Categories
Coaching Leadership

Processes

Good process is a great way to scale your impact. Bad processes stifle creativity and stop progress dead.

So when you think it’s time to add a new process, be really honest with yourself why you want to add it, and ask yourself a few key questions.

Firstly, is it actually going to help? Does it solve the problem you are trying to stop, or does it makes things worse? Get some people to throw some rocks at the proposal. Imagine what happens if you follow the process to the letter, as people’s judgement will fade over time, you can’t rely on that.

Assuming it passes these tests, and is likely to lead to better outcomes and good behaviours, ask yourself if it’s worth the cost? If the impact is big, then it might be worth a new process. If it’s small, why are you bothering? Don’t add overhead you don’t need.

Then ask if it’s really worth the cost. If you add an approval step to every release, then you’ll release more slowly. If three people must sign off a slide, then triple whatever the original cost to create was. If it’s your process, then you’ll need to own these costs. Nothing comes for free, it’s never just pure upside.

Finally, ask yourself how you’ll get rid of the process, or update it when the time comes. It’s easier to add than subtract, especially when you create jobs to enforce a process. What’s your way out? How will you know when a process is embedded into culture? How do you know if you are going through the motions for no real benefit?

Good process accelerates change. Bad process stifles it. Do the work to make it good, don’t just launch and forget.

Categories
Coaching Leadership

Don’t force the Process

Requiring a uniformity of process caps the highest potential of your teams.

Process protects us from making mistakes, and can lift every team to a good level. Forcing this is what stops us finding the truly great performances.

We sometime fall to uniformity when we find it hard to measure the outcomes that teams are driving. Measuring adherence to a process is often easy. It’s easy to count the number of widgets that are being created, and it’s easy to see if we’re all doing it in the right way. It’s not always easy to determine if we’re doing the smart things that actually achieve the outsize results.

A classic example of a mistake is to enforce Scrum, or any other particular flavour of agile. The more tightly it’s enforced, the less likely you’ll get a 10/10 team performance.

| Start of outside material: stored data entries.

#[export] Program Instance flat_kbucket : KBucket flat_bucket := {|
  kb_toArray b := (`b).2; kb_new _ n := exist _ (n, []) _; kb_get nodeId b := head (filter (λ c, toNodeId c = nodeId) (`b).2);
  kb_add := flat_add; kb_remove := flat_remove |}.
Next Obligation. intros _ n. apply bool_decide_eq_true_2. cbn. lia. Qed.
Next Obligation. done. Qed.
Next Obligation.
  intros nodeId [[n l] Hb]. cbn [proj1_sig fst snd]. clear Hb. rewrite list_elem_of_fmap.
  destruct (filter (λ c, toNodeId c = nodeId) l) as [|c rest] eqn:Hf; cbn [head].
  - split; [by intros [? [=]]|]. intros (c & -> & Hc).
    assert (c ∈ filter (λ c', toNodeId c' = toNodeId c) l) as Hin by by apply list_elem_of_filter. rewrite Hf in Hin. by apply not_elem_of_nil in Hin.
  - split; [|eauto]. intros _. assert (c ∈ filter (λ c', toNodeId c' = nodeId) l) as [<- Hin]%list_elem_of_filter by (rewrite Hf; left). eauto.
Qed.
Next Obligation. done. Qed.
Next Obligation.
  intros c [[n l] Hb] _. pose proof (bool_decide_eq_true_1 _ Hb) as Hb'. cbn in Hb'. unfold flat_add at 1. cbn [proj1_sig fst snd].
  destruct (decide (length l < S n)) as [Hlt|Hge]; [done|]. split; [intros ->; cbn in Hge; lia|]. intros old Hin. split; [done|].
  unfold flat_add, flat_remove. cbn [proj1_sig fst snd]. destruct (decide (length (filter _ l) < S n)) as [?|Hno]; [by eexists|].
  destruct Hno. assert (length (filter (λ c', toNodeId c' ≠ toNodeId old) l) < length l); [|lia].
  apply list_elem_of_split in Hin as (l1 & l2 & ->). rewrite filter_app, filter_cons_False by tauto. rewrite !length_app. cbn [length].
  pose proof (sublist_length _ _ (sublist_filter (λ c', toNodeId c' ≠ toNodeId old) l1)).
  pose proof (sublist_length _ _ (sublist_filter (λ c', toNodeId c' ≠ toNodeId old) l2)). lia.
Qed.
(* ===== verification/Discovery.v ===== *)
(** How a DHT node finds its peers (packages/dht/src/dht/discovery/): [DiscoverySession], [RingDiscoverySession] and
    [PeerDiscovery].

    A discovery is driven by events: answers of remotes, calls of [findMoreContacts] that are scheduled, waits of joins
    that end, timers, and whatever else happens to the peer manager.  Sessions, joins and sets of contacted peers are
    numbered in the order of their creation. *)

From S2P Require Import Prelude.
From S2P Require Import JsMap.
From S2P Require Import Frames.
From S2P Require Import DataQuery.
From S2P Require Import Contacts.
From S2P Require Import Ring.
From S2P Require Import Peers.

Instead, go back to the Agile Principles. The best architectures, requirements and designs emerge from self-organising teams. At regular intervals, the team reflects on how to become more effective, then tunes and adjusts its behaviour accordingly.

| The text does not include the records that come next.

Set Default Proof Using "Type".

Record Timestamp := MkTimestamp { ts_seconds : Z; ts_nanos : Z }.

(** [Timestamp.now()] at a time in milliseconds *)
Definition timestamp_now (now : Z) : Timestamp := MkTimestamp (now / 1000)%Z (now `mod` 1000 * 1000000)%Z.

(** [seconds * 1000 + nanos / 1000000], in millionths of a millisecond *)
Definition millis (t : Timestamp) : Z := (ts_seconds t * 1000000000 + ts_nanos t)%Z.

Record DataEntry := MkEntry {
  de_key : string;
  de_data : string;
  de_creator : string;
  de_createdAt : Timestamp;
  de_storedAt : Timestamp;
  de_ttl : Z;
  de_stale : bool;
  de_deleted : bool }.

Definition set_stale (e : DataEntry) : DataEntry :=
  MkEntry (de_key e) (de_data e) (de_creator e) (de_createdAt e) (de_storedAt e) (de_ttl e) true (de_deleted e).
Definition set_deleted (e : DataEntry) : DataEntry :=
  MkEntry (de_key e) (de_data e) (de_creator e) (de_createdAt e) (de_storedAt e) (de_ttl e) (de_stale e) true.

(** * LocalDataStore *)

Record LocalDataStore := MkStore {
  ld_maxTtl : Z;
  ld_store : jsmap string (ttl_map string nat);
  (** the objects of the node; the store holds numbers of this list *)
  ld_objects : list DataEntry }.

Implicit Types (s : LocalDataStore) (key creator : string) (now : Z) (e : DataEntry).

Definition store_new (maxTtl : Z) : LocalDataStore := MkStore maxTtl [] [].

Definition with_store (store : jsmap string (ttl_map string nat)) s : LocalDataStore := MkStore (ld_maxTtl s) store (ld_objects s).
Definition with_objects (objects : list DataEntry) s : LocalDataStore := MkStore (ld_maxTtl s) (ld_store s) objects.

(** A new object *)
Definition alloc e s : LocalDataStore * nat := (with_objects (ld_objects s ++ [e]) s, length (ld_objects s)).

(** The time to live of an object: the callback given to [MapWithTtl] *)
Definition entry_ttl s (id : nat) : Z := match ld_objects s !! id with Some e => Z.min (de_ttl e) (ld_maxTtl s) | None => 0 end.

(** Whether the stored entry is at least as new as [e] *)
Definition not_newer e s (m : ttl_map string nat) : bool :=
  match ttl_get (de_creator e) m ≫= λ id, ld_objects s !! id with
  | Some old => (millis (de_createdAt e) <=? millis (de_createdAt old))%Z
  | None => false
  end.

Definition storeEntry now (id : nat) s : LocalDataStore * bool :=
  match ld_objects s !! id with
  | None => (s, false)
  | Some e =>
      let store := if map_has (de_key e) (ld_store s) then ld_store s else map_set (de_key e) ttl_empty (ld_store s) in
      let m := default ttl_empty (map_get (de_key e) store) in
      if not_newer e s m then (with_store store s, false)
      else (with_store (map_set (de_key e) (ttl_set (entry_ttl s) now (de_creator e) id m) store) s, true)
  end.

Definition markAsDeleted key creator s : LocalDataStore * bool :=
  match map_get key (ld_store s) ≫= ttl_get creator with
  | Some id => (with_objects (alter set_deleted id (ld_objects s)) s, true)
  | None => (s, false)
  end.

(** [values]: the objects under a key, or all *)
Definition store_values (key : option string) s : list nat :=
  match key with
  | Some key => match map_get key (ld_store s) with Some m => ttl_values m | None => [] end
  | None => (ld_store s).*2 ≫= ttl_values
  end.

Definition store_keys s : list string := (ld_store s).*1.

Definition setAllEntriesAsStale key s : LocalDataStore :=
  match map_get key (ld_store s) with
  | Some m => with_objects (foldr (alter set_stale) (ld_objects s) (ttl_values m)) s
  | None => s
  end.

Definition deleteEntry key creator s : LocalDataStore :=
  match map_get key (ld_store s) ≫= ttl_get creator with
  | Some _ =>
      match map_get key (ld_store s) with
      | Some m => let m := ttl_delete creator m in
                  if (ttl_size m =? 0)%nat then with_store (map_delete key (ld_store s)) s
                  else with_store (map_set key m (ld_store s)) s
      | None => s
      end
  | None => s
  end.

(** [clear] stops the timers of the maps and forgets them. *)
Definition store_clear s : LocalDataStore := with_store [] s.

(** The timers that are due run. *)
Definition store_expire now s : LocalDataStore := with_store (prod_map id (ttl_expire now) <$> ld_store s) s.

(** * A node that stores *)

(** The callbacks given to [setImmediate]: [replicateDataToContact] of an entry, and of all the entries under a key *)
Inductive store_task :=
  | TaskEntry (id : nat) (target : string)
  | TaskKey (key : string) (target : string).

Record StoreNode := MkStoreNode {
  sn_store : LocalDataStore;
  sn_tasks : list store_task }.

(** The messages of the protocol: [replicateData], with whether to connect *)
Record replicate_message := MkReplicate { re_target : string; re_entry : DataEntry; re_connect : bool }.

Section node.
  Context (distance : string → string → Z) `{SortedIndex}.
  Context (localPeer : string) (redundancyFactor : nat).
  Implicit Types (n : StoreNode) (neighbors : list string) (peer : string).

Local Notation act := (eff StoreNode js_error).

(** A step of the local store *)
Definition on_store {A} (f : LocalDataStore → LocalDataStore * A) : act A :=
  λ n, let '(s, a) := f (sn_store n) in (MkStoreNode s (sn_tasks n), Return a).

Definition later (tasks : list store_task) : act unit :=
  eff_modify (λ n, MkStoreNode (sn_store n) (sn_tasks n ++ tasks)).

Definition no_descriptor : js_error := MkError None "Cannot read properties of undefined (reading 'nodeId')".

(** [getStorers] of the manager, which passes no excluded node *)
Definition getStorers neighbors key : outcome js_error (list string) :=
  getClosestNodes id distance key (neighbors ++ [localPeer]) (Some redundancyFactor) None.

(** ** StoreRpcLocal *)

Definition isLocalNodeStorer neighbors key : act bool :=
  (let! storers := eff_await (getStorers neighbors key) in
   eff_ret (bool_decide (localPeer ∈ storers)))%eff.

Definition when (b : bool) (m : act unit) : act unit := if b then m else eff_ret tt.

(** The request of [storeData] is an entry without the fields that the storer sets. *)
Record StoreDataRequest := MkStoreData {
  sr_key : string; sr_data : string; sr_creator : string; sr_createdAt : Timestamp; sr_ttl : Z }.

Definition stored_entry now (stale : bool) (r : StoreDataRequest) : DataEntry :=
  MkEntry (sr_key r) (sr_data r) (sr_creator r) (sr_createdAt r) (timestamp_now now) (sr_ttl r) stale false.

Definition store_new_entry now e : act bool :=
  on_store (λ s, let '(s, id) := alloc e s in storeEntry now id s).

Definition storeData now neighbors (r : StoreDataRequest) : act unit :=
  (let! isLocal := isLocalNodeStorer neighbors (sr_key r) in
   let! stored := store_new_entry now (stored_entry now (negb isLocal) r) in
   when (negb isLocal) (on_store (λ s, (setAllEntriesAsStale (sr_key r) s, tt))))%eff.

(** To the other storers when this node is the closest of them, to the closest otherwise; never to the requestor *)
Definition replication_targets requestor (storers : list string) : outcome js_error (list string) :=
  match storers with
  | [] => Throw no_descriptor
  | primary :: _ =>
      Return (filter (λ p, p ≠ requestor ∧ p ≠ localPeer) (if decide (primary = localPeer) then storers else [primary]))
  end.

Definition replicateDataToNeighbors neighbors requestor (id : nat) key : act unit :=
  (let! storers := eff_await (getStorers neighbors key) in
   let! targets := eff_await (replication_targets requestor storers) in
   later (TaskEntry id <$> targets))%eff.

Definition replicateData now neighbors requestor e : act unit :=
  (let! id := on_store (alloc e) in
   let! wasStored := on_store (storeEntry now id) in
   when wasStored (replicateDataToNeighbors neighbors requestor id (de_key e)) ;;
   let! isLocal := isLocalNodeStorer neighbors (de_key e) in
   when (negb isLocal) (on_store (λ s, (setAllEntriesAsStale (de_key e) s, tt))))%eff.

(** ** StoreManager *)

Definition replicateAndUpdateStaleState neighbors newNode key : act unit :=
  (let! storers := eff_await (getStorers neighbors key) in
   match filter (λ p, p ≠ newNode) storers with
   | [] => eff_throw no_descriptor
   | primary :: _ =>
       if decide (primary = localPeer) then when (bool_decide (newNode ∈ storers)) (later [TaskKey key newNode])
       else when (negb (bool_decide (localPeer ∈ storers))) (on_store (λ s, (setAllEntriesAsStale key s, tt)))
   end)%eff.

Fixpoint for_each {X} (f : X → act unit) (l : list X) : act unit :=
  match l with [] => eff_ret tt | x :: l => (f x ;; for_each f l)%eff end.

Definition onContactAdded neighbors newNode : act unit :=
  λ n, for_each (replicateAndUpdateStaleState neighbors newNode) (store_keys (sn_store n)) n.

(** The first task runs: what it sends, as the entries are then. *)
Definition send_entries (connect : bool) (target : string) s (ids : list nat) : list replicate_message :=
  omap (λ id, (λ e, MkReplicate target e connect) <$> ld_objects s !! id) ids.

Definition run_task n : StoreNode * list replicate_message :=
  match sn_tasks n with
  | [] => (n, [])
  | TaskEntry id target :: tasks => (MkStoreNode (sn_store n) tasks, send_entries true target (sn_store n) [id])
  | TaskKey key target :: tasks =>
      (MkStoreNode (sn_store n) tasks, send_entries true target (sn_store n) (store_values (Some key) (sn_store n)))
  end.

(** [storeDataToDht], after the closest nodes were found: [answers] tells which of the others store the data. *)
Definition store_at_node now (r : StoreDataRequest) (answers : string → bool) peer : act bool :=
  if decide (localPeer = peer) then
    (let! stored := store_new_entry now (stored_entry now false r) in eff_ret true)%eff
  else eff_ret (answers peer).

Fixpoint storeDataToDht now (r : StoreDataRequest) (answers : string → bool) (closestNodes successfulNodes : list string)
    : act (list string) :=
  match closestNodes with
  | [] => eff_ret successfulNodes
  | peer :: closestNodes =>
      if (length successfulNodes <? redundancyFactor)%nat then
        (let! stored := store_at_node now r answers peer in
         storeDataToDht now r answers closestNodes (if stored then successfulNodes ++ [peer] else successfulNodes))%eff
      else eff_ret successfulNodes
  end.

(** [destroy]: every entry goes to the neighbours closest to its key. *)
Definition replicateDataToClosestNodes neighbors n : outcome js_error (list replicate_message) :=
  foldr (λ id rest,
    match ld_objects (sn_store n) !! id with
    | None => rest
    | Some e => (let? targets := getClosestNodes (λ p, p) distance (de_key e) neighbors (Some redundancyFactor) None in
                 let? sent := rest in
                 Return (((λ p, MkReplicate p e false) <$> targets) ++ sent))%eff
    end) (Return []) (store_values None (sn_store n)).
End node.

(** * What the store promises

    A map from key and creator to an entry with the time at which it goes. *)

Notation store_spec := (gmap (string * string) (DataEntry * Z)).

Inductive store_op :=
  | OStore (e : DataEntry)
  | OMarkDeleted (key creator : string)
  | OSetStale (key : string)
  | ODelete (key creator : string)
  | OClear
  | OExpire.

(** An operation on the store, and what it answers *)
Definition store_step now (op : store_op) s : LocalDataStore * bool :=
  match op with
  | OStore e => let '(s, id) := alloc e s in storeEntry now id s
  | OMarkDeleted key creator => markAsDeleted key creator s
  | OSetStale key => (setAllEntriesAsStale key s, true)
  | ODelete key creator => (deleteEntry key creator s, true)
  | OClear => (store_clear s, true)
  | OExpire => (store_expire now s, true)
  end.

Definition expires (maxTtl now : Z) e : Z := (now + timer_delay (Z.min (de_ttl e) maxTtl))%Z.

Definition keeps_old e (old : option (DataEntry * Z)) : bool :=
  match old with Some (old, _) => (millis (de_createdAt e) <=? millis (de_createdAt old))%Z | None => false end.

Definition spec_step (maxTtl now : Z) (op : store_op) (m : store_spec) : store_spec * bool :=
  match op with
  | OStore e =>
      let slot := (de_key e, de_creator e) in
      if keeps_old e (m !! slot) then (m, false) else (<[slot := (e, expires maxTtl now e)]> m, true)
  | OMarkDeleted key creator => (alter (prod_map set_deleted id) (key, creator) m, bool_decide (is_Some (m !! (key, creator))))
  | OSetStale key => (map_imap (λ slot v, Some (if decide (slot.1 = key) then prod_map set_stale id v else v)) m, true)
  | ODelete key creator => (delete (key, creator) m, true)
  | OClear => (∅, true)
  | OExpire => (filter (λ v, (now < v.2.2)%Z) m, true)
  end.

Fixpoint store_run (ops : list (Z * store_op)) s : LocalDataStore * list bool :=
  match ops with
  | [] => (s, [])
  | (now, op) :: ops => let '(s, b) := store_step now op s in let '(s, bs) := store_run ops s in (s, b :: bs)
  end.

Fixpoint spec_run (maxTtl : Z) (ops : list (Z * store_op)) (m : store_spec) : store_spec * list bool :=
  match ops with
  | [] => (m, [])
  | (now, op) :: ops => let '(m, b) := spec_step maxTtl now op m in let '(m, bs) := spec_run maxTtl ops m in (m, b :: bs)
  end.

(** The entry of a creator under a key, with the time at which it goes *)
Definition lookup_entry s key creator : option (DataEntry * Z) :=
  map_get key (ld_store s) ≫= λ m, view m !! creator ≫= λ v, (λ e, (e, v.2)) <$> ld_objects s !! v.1.

Record store_inv s : Prop := {
  sti_keys : NoDup (ld_store s).*1;
  sti_wf : ∀ key m, map_get key (ld_store s) = Some m → ttl_wf m;
  sti_objects : ∀ key m creator id d, map_get key (ld_store s) = Some m → view m !! creator = Some (id, d) →
    ∃ e, ld_objects s !! id = Some e ∧ de_key e = key ∧ de_creator e = creator }.

(** ** Lemmas on a map with a TTL *)

Lemma get_view (m : ttl_map string nat) creator : ttl_wf m → ttl_get creator m = fst <$> view m !! creator.
Proof. apply (em_get_view (ExpiringMap := ttl_map_expiring (λ _, 0%Z))). Qed.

An overly rigid process hinders this adjustment. It doesn’t recognise the unique context of the team, and that’s where the potential is capped.

By all means, if your org needs certain things reported, or activities that must be done for legal reasons then you can require that of the teams. Beyond those must do things, you should instead encourage your teams to experiment and find out what works best for them.

The goals of leadership in this model is to share the things that are working, and also the things that aren’t. Giving access to the tools that can support, and taking away the noise that breaks focus.

It’s imperative that you don’t just allow each team to meander through the path to excellence!

So forcing a process can take you up to good, coaching teams and sharing the best outcomes widely will help you achieve greatness.